From The Archives: "Do I Look Like I Read Golf Magazine??"

I CAN'T BELIEVE I blogged about this MONTHS AGO, and it is STILL going on. And now, I also get SPORTS ILLUSTRATED. Seriously. Me. I now have a subscription to SPORTS ILLUSTRATED.

From The Archives: Do I Look Like I Read Golf Magazine??

SO not my cup of tea.
I'm not sure what the heck is going on -- if it's prank, or a mistake, or a scam.

But I keep getting random magazines sent to me that I know I did not subscribe for.

Worse, they're not even magazines I'd be remotely interested in, so I'm not even sure how I got targeted. I mean for heavenssakes.... GOLF magazine?! Did I get flagged from purchasing some particular product?
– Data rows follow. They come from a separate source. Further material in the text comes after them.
(** C9. In a [dialogo] record whose [dialogo] member is a list, an entry
    that is not a list of exactly two strings, and in particular a list of
    three elements, makes the constructor fail with a validation error that
    names the [dialogo] field; a list whose entries are all two-string lists
    is accepted and read as the list of those pairs. *)
Theorem dialogue_entries_must_be_pairs
    (d dd : gmap string json) (entries : list json) :
  d !! "dialogo" = Some (JDict dd) →
  dd !! "dialogo" = Some (JList entries) →
  ((∃ e, e ∈ entries ∧ ¬ ∃ a b, e = JList [JStr a; JStr b]) →
     ∃ fields, VideoAnalysis.validate d = inl (ValidationError fields d)
               ∧ "dialogo" ∈ fields)
  ∧ (∀ x y z, JList [x; y; z] ∈ entries →
     ∃ fields, VideoAnalysis.validate d = inl (ValidationError fields d)
               ∧ "dialogo" ∈ fields)
  ∧ ((∀ e, e ∈ entries → ∃ a b, e = JList [JStr a; JStr b]) →
     ∃ lines, entries = dump_tuple2 <$> lines
       ∧ DialogInfo.validate_dialogo (JList entries) = Some (Some lines)
       ∧ ∀ b, dd !! "hay_dialogo" = Some (JBool b) →
           DialogInfo.validate (JDict dd)
           = Some (DialogInfo.Build b (Some lines) (extras DialogInfo.fields dd))).
Proof.
  intros Hd Hdd.
  assert (Bad : (∃ e, e ∈ entries ∧ ¬ ∃ a b, e = JList [JStr a; JStr b]) →
     ∃ fields, VideoAnalysis.validate d = inl (ValidationError fields d)
               ∧ "dialogo" ∈ fields).
  { intros (e & Hin & Hbad). apply validate_rejects_dialogo.
    unfold required. rewrite Hd. unfold DialogInfo.validate.
    unfold with_default. rewrite Hdd, validate_dialogo_entries.
    destruct (mapM validate_tuple2 entries) as [lines|] eqn:Hm.
    - exfalso. apply Hbad. apply validate_tuple2_is_Some.
      assert (Hall : is_Some (mapM validate_tuple2 entries)) by eauto.
      rewrite mapM_is_Some, Forall_forall in Hall. by apply Hall.
    - cbn [fmap option_fmap option_map]. by destruct (required validate_bool dd "hay_dialogo"). }
  split; [exact Bad|]. split.
  - intros x y z Hin. apply Bad. exists (JList [x; y; z]). split; [done|].
    by intros (a & b & [=]).
  - intros Hall.
    assert (Hm : is_Some (mapM validate_tuple2 entries)).
    { rewrite mapM_is_Some, Forall_forall. intros e He.
      by apply validate_tuple2_is_Some, Hall. }
    destruct Hm as [lines Hm]. exists lines.
    split; [by apply mapM_validate_tuple2|].
    split; [by rewrite validate_dialogo_entries, Hm|].
    intros b Hb. unfold DialogInfo.validate, required, with_default.
    by rewrite Hb, Hdd, validate_dialogo_entries, Hm.
Qed.

Lemma dialogue_entries_must_be_pairs_witness :
  ∃ fields, VideoAnalysis.validate sample_triple = inl (ValidationError fields sample_triple)
            ∧ "dialogo" ∈ fields.
Proof.
  destruct (dialogue_entries_must_be_pairs sample_triple triple_dialogo
              [JList [JStr "Coach"; JStr "Vamos"; JStr "ya"]])
    as (_ & Htriple & _).
  - reflexivity.
  - reflexivity.
  - apply (Htriple (JStr "Coach") (JStr "Vamos") (JStr "ya")).
    apply list_elem_of_here.
Defined.

(** *** Round trip of an object that already has the schema's shape *)

Lemma lookup_extras (declared : list string) (d : gmap string json) (k : string) :
  extras declared d !! k = if decide (k ∈ declared) then None else d !! k.
Proof.
  unfold extras. induction declared as [|f l IH]; cbn [foldr].
  - by rewrite decide_False by apply not_elem_of_nil.
  - destruct (decide (k = f)) as [->|Hne].
    + rewrite lookup_delete_eq, decide_True; [done | by left].
    + rewrite lookup_delete_ne, IH by done.
      destruct (decide (k ∈ l)).
      * rewrite decide_True; [done | by right].
      * rewrite decide_False; [done | by intros [?|?]%elem_of_cons].
Qed.

Lemma lookup_foldr_put (d base : gmap string json) (kvs : list (string * json)) i :
  (∀ k v, (k, v) ∈ kvs → d !! k = Some v) →
  (i ∉ kvs.*1 → base !! i = d !! i) →
  foldr put base kvs !! i = d !! i.
Proof.
  induction kvs as [|[k v] kvs IH]; intros Hkvs Hbase; cbn [foldr].
  - apply Hbase, not_elem_of_nil.
  - unfold put at 1. cbn [fst snd]. destruct (decide (i = k)) as [->|Hne].
    + rewrite lookup_insert_eq. symmetry. apply Hkvs. by left.
    + rewrite lookup_insert_ne by done. apply IH.
      * intros k' v' Hin. apply Hkvs. by right.
      * intros Hnin. apply Hbase. cbn [fmap list_fmap fst].
        by intros [?|?]%elem_of_cons.
Qed.

Lemma restore_fields (d : gmap string json) (kvs : list (string * json)) :
  (∀ k v, (k, v) ∈ kvs → d !! k = Some v) →
  foldr put (extras (kvs.*1) d) kvs = d.
Proof.
  intros H. apply map_eq. intros i. apply lookup_foldr_put; [done|].
  intros Hnin. by rewrite lookup_extras, decide_False.
Qed.

Lemma field_is_true (p : json → bool) (d : gmap string json) (k : string) :
  field_is p d k = true → ∃ v, d !! k = Some v ∧ p v = true.
Proof. unfold field_is. destruct (d !! k); [eauto | done]. Qed.

Ltac open_field H x Hx Px :=
  apply field_is_true in H as (x & Hx & Px).

Lemma is_str_true v : is_str v = true → ∃ s, v = JStr s.
Proof. destruct v; try done. eauto. Qed.

Lemma is_bool_true v : is_bool v = true → ∃ b, v = JBool b.
Proof. destruct v; try done. eauto. Qed.

Lemma is_str_list_true v :
  is_list_of is_str v = true →
  ∃ ss, v = dump_str_list ss ∧ validate_list validate_str v = Some ss.
Proof.
  destruct v as [| | | | |l|]; try done. cbn [is_list_of]. intros H.
  assert (∃ ss, l = JStr <$> ss) as [ss ->].
  { induction l as [|e l IH]; [by exists []|].
    cbn [forallb] in H. apply andb_prop in H as [[s ->]%is_str_true Hl].
    destruct (IH Hl) as [ss ->]. by exists (s :: ss). }
  exists ss. split; [done|]. by apply mapM_validate_str.
Qed.

Lemma is_pair_list_true v :
  is_list_of is_pair v = true →
  ∃ ps, v = JList (dump_tuple2 <$> ps)
        ∧ validate_list validate_tuple2 v = Some ps.
Proof.
  destruct v as [| | | | |l|]; try done. cbn [is_list_of]. intros H.
  assert (∃ ps, l = dump_tuple2 <$> ps) as [ps ->].
  { induction l as [|e l IH]; [by exists []|].
    cbn [forallb] in H. apply andb_prop in H as [He Hl].
    destruct (IH Hl) as [ps ->].
    destruct e as [| | | | |[|[] [|[] [|]]]|]; try done.
    by exists ((s, s0) :: ps). }
  exists ps. split; [done|]. by apply mapM_validate_tuple2.
Qed.

Lemma is_recommendation_true v :
  is_recommendation v = true →
  ∃ r, MusicRecommendation.validate v = Some r
       ∧ MusicRecommendation.model_dump r = v.
Proof.
  destruct v as [| | | | | |m]; try done. cbn [is_recommendation].
  intros [H1 H2]%andb_prop.
  open_field H1 n Hn Pn. open_field H2 a Ha Pa.
  apply is_str_true in Pn as [n' ->]. apply is_str_true in Pa as [a' ->].
  eexists. unfold MusicRecommendation.validate, required. rewrite Hn, Ha.
  split; [reflexivity|]. unfold MusicRecommendation.model_dump. f_equal.
  cbn [MusicRecommendation.nombre_cancion MusicRecommendation.artista MusicRecommendation.extra].
  apply (restore_fields m [("nombre_cancion", _); ("artista", _)]).
  intros k v. rewrite !elem_of_cons, elem_of_nil. by intros [[= -> ->]|[[= -> ->]|[]]].
Qed.

Lemma is_music_true v :
  is_music v = true →
  ∃ r, MusicInfo.validate v = Some r ∧ MusicInfo.model_dump r = v.
Proof.
  destruct v as [| | | | | |m]; try done. cbn [is_music].
  intros [H1 H2]%andb_prop.
  open_field H1 h Hh Ph. open_field H2 rc Hrc Prc.
  apply is_bool_true in Ph as [b ->].
  assert (∃ o, validate_optional MusicRecommendation.validate rc = Some o
               ∧ dump_optional MusicRecommendation.model_dump o = rc) as (o & Ho & Do).
  { destruct rc; try done.
    - by exists None.
    - cbn [is_optional] in Prc. apply is_recommendation_true in Prc as (r & Hr & Dr).
      exists (Some r). unfold validate_optional. by rewrite Hr. }
  eexists. unfold MusicInfo.validate, required, with_default. rewrite Hh, Hrc, Ho.
  split; [reflexivity|]. unfold MusicInfo.model_dump. f_equal.
  cbn [MusicInfo.hay_musica MusicInfo.recomendacion MusicInfo.extra].
  apply (restore_fields m [("hay_musica", _); ("recomendacion", _)]).
  intros k v. rewrite !elem_of_cons, elem_of_nil.
  intros [[= -> ->]|[[= -> ->]|[]]]; [done|]. rewrite Hrc. f_equal. symmetry. exact Do.
Qed.

Lemma is_dialog_true v :
  is_dialog v = true →
  ∃ r, DialogInfo.validate v = Some r ∧ DialogInfo.model_dump r = v.
Proof.
  destruct v as [| | | | | |m]; try done. cbn [is_dialog].
  intros [H1 H2]%andb_prop.
  open_field H1 h Hh Ph. open_field H2 dl Hdl Pdl.
  apply is_bool_true in Ph as [b ->].
  assert (∃ o, DialogInfo.validate_dialogo dl = Some o
               ∧ dump_optional (λ l, JList (dump_tuple2 <$> l)) o = dl) as (o & Ho & Do).
  { destruct dl; try done.
    - by exists None.
    - cbn [is_optional] in Pdl. apply is_pair_list_true in Pdl as (ps & -> & Hps).
      exists (Some ps). unfold DialogInfo.validate_dialogo, validate_optional.
      by rewrite Hps. }
  eexists. unfold DialogInfo.validate, required, with_default. rewrite Hh, Hdl, Ho.
  split; [reflexivity|]. unfold DialogInfo.model_dump. f_equal.
  cbn [DialogInfo.hay_dialogo DialogInfo.dialogo DialogInfo.extra].
  apply (restore_fields m [("hay_dialogo", _); ("dialogo", _)]).
  intros k v. rewrite !elem_of_cons, elem_of_nil.
  intros [[= -> ->]|[[= -> ->]|[]]]; [done|]. rewrite Hdl. f_equal. symmetry. exact Do.
Qed.

Lemma schema_typed_validates (d : gmap string json) :
  schema_typed d = true →
  ∃ r, VideoAnalysis.validate d = inr r ∧ VideoAnalysis.model_dump r = d.
Proof.
  unfold schema_typed. rewrite !andb_true_iff.
  intros [[[[[[[[[H1 H2] H3] H4] H5] H6] H7] H8] H9] H10].
  open_field H1 v1 L1 P1. apply is_str_true in P1 as [s1 ->].
  open_field H2 v2 L2 P2. apply is_str_true in P2 as [s2 ->].
  open_field H3 v3 L3 P3. apply is_str_true in P3 as [s3 ->].
  open_field H4 v4 L4 P4. apply is_str_true in P4 as [s4 ->].
  open_field H5 v5 L5 P5. apply is_str_list_true in P5 as (acs & -> & V5).
  open_field H6 v6 L6 P6. apply is_dialog_true in P6 as (dg & V6 & D6).
  open_field H7 v7 L7 P7. apply is_music_true in P7 as (mu & V7 & D7).
  open_field H8 v8 L8 P8. apply is_str_true in P8 as [s8 ->].
  open_field H9 v9 L9 P9. apply is_str_true in P9 as [s9 ->].
  open_field H10 v10 L10 P10.
  assert (∃ o, validate_optional (validate_list validate_str) v10 = Some o
               ∧ dump_optional dump_str_list o = v10) as (hs & V10 & D10).
  { destruct v10; try done.
    - by exists None.
    - cbn [is_optional] in P10. apply is_str_list_true in P10 as (ss & E & Hss).
      exists (Some ss). unfold validate_optional. by rewrite Hss. }
  eexists. unfold VideoAnalysis.validate, required, with_default.
  rewrite L1, L2, L3, L4, L5, L6, L7, L8, L9, L10, V5, V6, V7, V10.
  cbn [validate_str mbind option_bind].
  split; [reflexivity|]. unfold VideoAnalysis.model_dump.
  cbn [VideoAnalysis.descripcion_original VideoAnalysis.titulo_portada
       VideoAnalysis.idea_video VideoAnalysis.gancho_video VideoAnalysis.acciones
       VideoAnalysis.dialogo VideoAnalysis.musica
       VideoAnalysis.expectativas_cumplidas VideoAnalysis.caption_video
       VideoAnalysis.hashtags VideoAnalysis.extra].
  apply (restore_fields d
    [ ("descripcion_original", _); ("titulo_portada", _); ("idea_video", _);
      ("gancho_video", _); ("acciones", _); ("dialogo", _); ("musica", _);
      ("expectativas_cumplidas", _); ("caption_video", _); ("hashtags", _) ]).
  intros k v. rewrite !elem_of_cons, elem_of_nil.
  intros [E|[E|[E|[E|[E|[E|[E|[E|[E|[E|[]]]]]]]]]]]; injection E as -> ->;
    match goal with
    | L : d !! ?k = Some _ |- d !! ?k = Some _ =>
        rewrite L; f_equal;
        first [reflexivity | symmetry; exact D6 | symmetry; exact D7
              | symmetry; exact D10]
    end.
Qed.

Lemma schema_typed_repair (d : gmap string json) :
  schema_typed d = true → repair d = inr d.
Proof.
  unfold schema_typed. rewrite !andb_true_iff.
  intros [[[[[[[[[H1 H2] H3] H4] H5] H6] H7] H8] H9] H10].
  assert (Hreq : ∀ f, f ∈ required_fields → is_Some (d !! f)).
  { intros f. unfold required_fields. rewrite !elem_of_cons, elem_of_nil.
    intros [->|[->|[->|[->|[->|[->|[->|[->|[->|[]]]]]]]]]];
      match goal with H : field_is _ d ?k = true |- is_Some (d !! ?k) =>
        apply field_is_true in H as (? & -> & _); eauto end. }
  unfold repair. rewrite apply_field_mapping_id, fill_missing_fields_id; [|done|].
  - unfold ensure_hashtags, has_key.
    apply field_is_true in H10 as (? & -> & _). done.
  - intros old new. unfold field_mapping. rewrite !elem_of_cons, elem_of_nil.
    intros [E|[E|[E|[]]]]; injection E as -> ->; apply Hreq;
      unfold required_fields; rewrite !elem_of_cons; auto 10.
Qed.

End Validation.

(** ** Extraction of the JSON span from the response text *)

Lemma span_located (raw pre mid post : string) :
  raw = pre +:+ "{" +:+ mid +:+ "}" +:+ post →
  absent "{" pre → absent "}" post →
  PyStr.find "{" raw = Z.of_nat (String.length pre)
  ∧ PyStr.rfind "}" raw = Z.of_nat (String.length pre + 1 + String.length mid)
  ∧ PyStr.slice raw (PyStr.find "{" raw) (PyStr.rfind "}" raw + 1)
    = "{" +:+ mid +:+ "}".
Proof.
  intros -> Hpre Hpost.
  assert (Hf : PyStr.find "{" (pre +:+ "{" +:+ mid +:+ "}" +:+ post)
               = Z.of_nat (String.length pre)).
  { change (PyStr.find "{") with (PyStr.find (single "{")).
    rewrite (str_app_cons "{" ""), str_app_nil_l. by apply find_single_app. }
  assert (Hr : PyStr.rfind "}" (pre +:+ "{" +:+ mid +:+ "}" +:+ post)
               = Z.of_nat (String.length pre + 1 + String.length mid)).
  { change (PyStr.rfind "}") with (PyStr.rfind (single "}")).
    rewrite <- (str_app_assoc "{" mid), <- (str_app_assoc pre).
    rewrite (str_app_cons "}" ""), str_app_nil_l.
    rewrite rfind_single_app by done.
    rewrite !str_length_app. cbn [String.length]. f_equal. lia. }
  split; [done|]. split; [done|]. rewrite Hf, Hr.
  rewrite <- (str_app_assoc mid "}" post), <- (str_app_assoc "{" (mid +:+ "}") post).
  replace (Z.of_nat (String.length pre + 1 + String.length mid) + 1)
    with (Z.of_nat (String.length pre)
          + Z.of_nat (String.length ("{" +:+ mid +:+ "}"))).
  - apply slice_app.
  - rewrite !str_length_app. cbn [String.length]. lia.
Qed.
Definition set_connectionTimeoutRef (r : option timerid) (w : World) : World :=
  {| status := status w; components := components w; wsConnected := wsConnected w;
     pipelineData := pipelineData w; wsRef := wsRef w;
     reconnectTimeoutRef := reconnectTimeoutRef w;
     connectionTimeoutRef := r;
     isComponentMounted := isComponentMounted w; heap := heap w;
     next_loc := next_loc w; sockets := sockets w; next_socket := next_socket w;
     timers := timers w; next_timer := next_timer w; console := console w |}.

Definition set_isComponentMounted (b : bool) (w : World) : World :=
  {| status := status w; components := components w; wsConnected := wsConnected w;
     pipelineData := pipelineData w; wsRef := wsRef w;
     reconnectTimeoutRef := reconnectTimeoutRef w;
     connectionTimeoutRef := connectionTimeoutRef w;
     isComponentMounted := b; heap := heap w;
     next_loc := next_loc w; sockets := sockets w; next_socket := next_socket w;
     timers := timers w; next_timer := next_timer w; console := console w |}.

Definition set_heap (h : gmap loc json) (n : loc) (w : World) : World :=
  {| status := status w; components := components w; wsConnected := wsConnected w;
     pipelineData := pipelineData w; wsRef := wsRef w;
     reconnectTimeoutRef := reconnectTimeoutRef w;
     connectionTimeoutRef := connectionTimeoutRef w;
     isComponentMounted := isComponentMounted w; heap := h;
     next_loc := n; sockets := sockets w; next_socket := next_socket w;
     timers := timers w; next_timer := next_timer w; console := console w |}.

Definition set_sockets (s : gmap sockid WebSocket) (n : sockid) (w : World) : World :=
  {| status := status w; components := components w; wsConnected := wsConnected w;
     pipelineData := pipelineData w; wsRef := wsRef w;
     reconnectTimeoutRef := reconnectTimeoutRef w;
     connectionTimeoutRef := connectionTimeoutRef w;
     isComponentMounted := isComponentMounted w; heap := heap w;
     next_loc := next_loc w; sockets := s; next_socket := n;
     timers := timers w; next_timer := next_timer w; console := console w |}.

Definition set_timers (t : gmap timerid Timer) (n : timerid) (w : World) : World :=
  {| status := status w; components := components w; wsConnected := wsConnected w;
     pipelineData := pipelineData w; wsRef := wsRef w;
     reconnectTimeoutRef := reconnectTimeoutRef w;
     connectionTimeoutRef := connectionTimeoutRef w;
     isComponentMounted := isComponentMounted w; heap := heap w;
     next_loc := next_loc w; sockets := sockets w; next_socket := next_socket w;
     timers := t; next_timer := n; console := console w |}.

Definition log (e : LogEntry) (w : World) : World :=
  {| status := status w; components := components w; wsConnected := wsConnected w;
     pipelineData := pipelineData w; wsRef := wsRef w;
     reconnectTimeoutRef := reconnectTimeoutRef w;
     connectionTimeoutRef := connectionTimeoutRef w;
     isComponentMounted := isComponentMounted w; heap := heap w;
     next_loc := next_loc w; sockets := sockets w; next_socket := next_socket w;
     timers := timers w; next_timer := next_timer w; console := console w ++ [e] |}.

(** ** Statements that may throw: a state and exception monad *)

Definition M (S A : Type) : Type := S -> S * completion A.

Definition ret {S A : Type} (a : A) : M S A := fun s => (s, Normal a).

Definition throw {S A : Type} (e : exn) : M S A := fun s => (s, Throw e).

Definition bind {S A B : Type} (m : M S A) (k : A -> M S B) : M S B :=
  fun s =>
    match m s with
    | (s', Normal a) => k a s'
    | (s', Throw e) => (s', Throw e)
    end.

Definition lift {S A : Type} (c : completion A) : M S A := fun s => (s, c).

Definition modify {S : Type} (f : S -> S) : M S unit := fun s => (f s, Normal tt).

(** [try { body } catch (error) { handler(error) }] *)
Definition try_catch {S : Type} (body : M S unit) (handler : exn -> S -> S) : S -> S :=
  fun s =>
    match body s with
    | (s', Normal _) => s'
    | (s', Throw e) => handler e s'
    end.

(** [if (v) set(v)] *)
Definition if_truthy {S : Type} (v : option json) (set : json -> S -> S) : M S unit :=
  match v with
  | Some x => if truthy x then modify (set x) else ret tt
  | None => ret tt
  end.

Notation "'let!' x ':=' m 'in' k" := (bind m (fun x => k))
  (at level 10, x name, m at level 100, k at level 200, only parsing).
Notation "'run!' m 'in' k" := (bind m (fun _ => k))
  (at level 10, m at level 100, k at level 200, only parsing).

(** ** Browser primitives *)

Definition clearTimeout (id : timerid) (w : World) : World :=
  set_timers (delete id (timers w)) (next_timer w) w.

Definition setTimeout (cb : TimerCallback) (ms : Z) (w : World) : timerid * World :=
  let id := next_timer w in
  (id, set_timers (<[id := {| callback := cb; delay := ms |}]> (timers w)) (Pos.succ id) w).

(** [new WebSocket(url)]: a socket in state CONNECTING with no handler. *)
Definition new_WebSocket (w : World) : sockid * World :=
  let id := next_socket w in
  (id, set_sockets (<[id := {| readyState := CONNECTING; onopen := None; onclose := None;
                                onerror := None; onmessage := None; sent := [] |}]> (sockets w))
         (Pos.succ id) w).

Definition update_socket (f : WebSocket -> WebSocket) (s : sockid) (w : World) : World :=
  set_sockets (alter f s (sockets w)) (next_socket w) w.

Definition with_readyState (r : ReadyState) (so : WebSocket) : WebSocket :=
  {| readyState := r; onopen := onopen so; onclose := onclose so;
     onerror := onerror so; onmessage := onmessage so; sent := sent so |}.

Definition with_handlers (h : option Props) (so : WebSocket) : WebSocket :=
  {| readyState := readyState so; onopen := h; onclose := h;
     onerror := h; onmessage := h; sent := sent so |}.

Definition with_sent (f : Frame) (so : WebSocket) : WebSocket :=
  {| readyState := readyState so; onopen := onopen so; onclose := onclose so;
     onerror := onerror so; onmessage := onmessage so; sent := sent so ++ [f] |}.

Definition readyState_of (s : sockid) (w : World) : option ReadyState :=
  readyState <$> sockets w !! s.

Definition is_open (s : sockid) (w : World) : bool :=
  match readyState_of s w with
  | Some OPEN => true
  | _ => false
  end.

(** [ws.close()]: an open or connecting socket starts closing; the close
    event comes later, from the browser. *)
Definition ws_close (s : sockid) (w : World) : World :=
  update_socket (fun so =>
    match readyState so with
    | CONNECTING | OPEN => with_readyState CLOSING so
    | _ => so
    end) s w.

(** [ws.send(frame)] on an open socket, the only state in which the open
    event's handler runs. *)
Definition ws_send (s : sockid) (f : Frame) (w : World) : World :=
  update_socket (fun so =>
    match readyState so with
    | OPEN => with_sent f so
    | _ => so
    end) s w.

(** ** PipelineMonitor.tsx *)

Definition resetState (p : Props) (w : World) : World :=
  let w := setStatus (initialStatus p) w in
  let w := setComponentsRef (initialComponents p) w in
  let w := setWsConnected false w in
  setPipelineData (JObj []) w.

Definition cleanupWebSocket (w : World) : World :=
  let w :=
    match reconnectTimeoutRef w with
    | Some id => set_reconnectTimeoutRef None (clearTimeout id w)
    | None => w
    end in
  let w :=
    match connectionTimeoutRef w with
    | Some id => set_connectionTimeoutRef None (clearTimeout id w)
    | None => w
    end in
  match wsRef w with
  | Some s =>
      let w := update_socket (with_handlers None) s w in
      let w :=
        match readyState_of s w with
        | Some OPEN | Some CONNECTING => ws_close s w
        | _ => w
        end in
      set_wsRef None w
  | None => w
  end.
Because unless buying tampons, ice-cream sandwiches, Sharpies, and expensive shampoo is the profile of a golf aficionado, then there must be some kind of mistake.

And not only has this happened several other times with mags ranging from "Working Mother" to "Global Investor"... but then these people have the gall to SEND ME A BILL!



  1. This is happening to me as well. Its as if the publihsers think that we are mindless and might just pay a bill that we receive. What is even worse is when you then get collection letters for mags that you never even ordered. No one to call just email or mail. Doing the same things Toni. Hoping there will be a resolve of this!

  2. Thanks, Linda! I thought I was losing my mind, and that it was only happening to me. I do have a lead on a possible theory (just bear with me): a longggg while ago, a good friend, (who shall remain nameless, but we'll just say her name rhymes with Schmargaret) got me a gift subscription to Entertainment Weekly. Wasn't the greatest subscription ever, because issues would be missing, etc. etc. When it was over, I kept getting billed for renewals -- which I refused, but I kept getting issues & bills anyway. It took many angry emails to them saying to stop the subscription before it finally stopped. HERE'S THE THING: in my address label, there was a pretty blaring typo. So when I'd receive these mysterious FINAL NOTICE envelopes in the mail, I'd start knowing which ones were from the folks at EW's billing shady dept.

    Now. Fast forward a year or so later, and the influx of random Golf magazines, Diabetes Monthly, and Family Circles... ALL of these unsolicited subscriptions have THE SAME TYPO on my address!!!!

    Any chance my name's in a database from hell that will never die? Or maybe I was such a pain in the ass about all those missing EW issues, that they put me on a list of people who deserve to be terrorized with magazines I don't want for the rest of my life?

    Let's mull on that one for a bit...

    Keep me posted if you can get it to stop, Linda! I don't find Landscaping Architecture very interesting.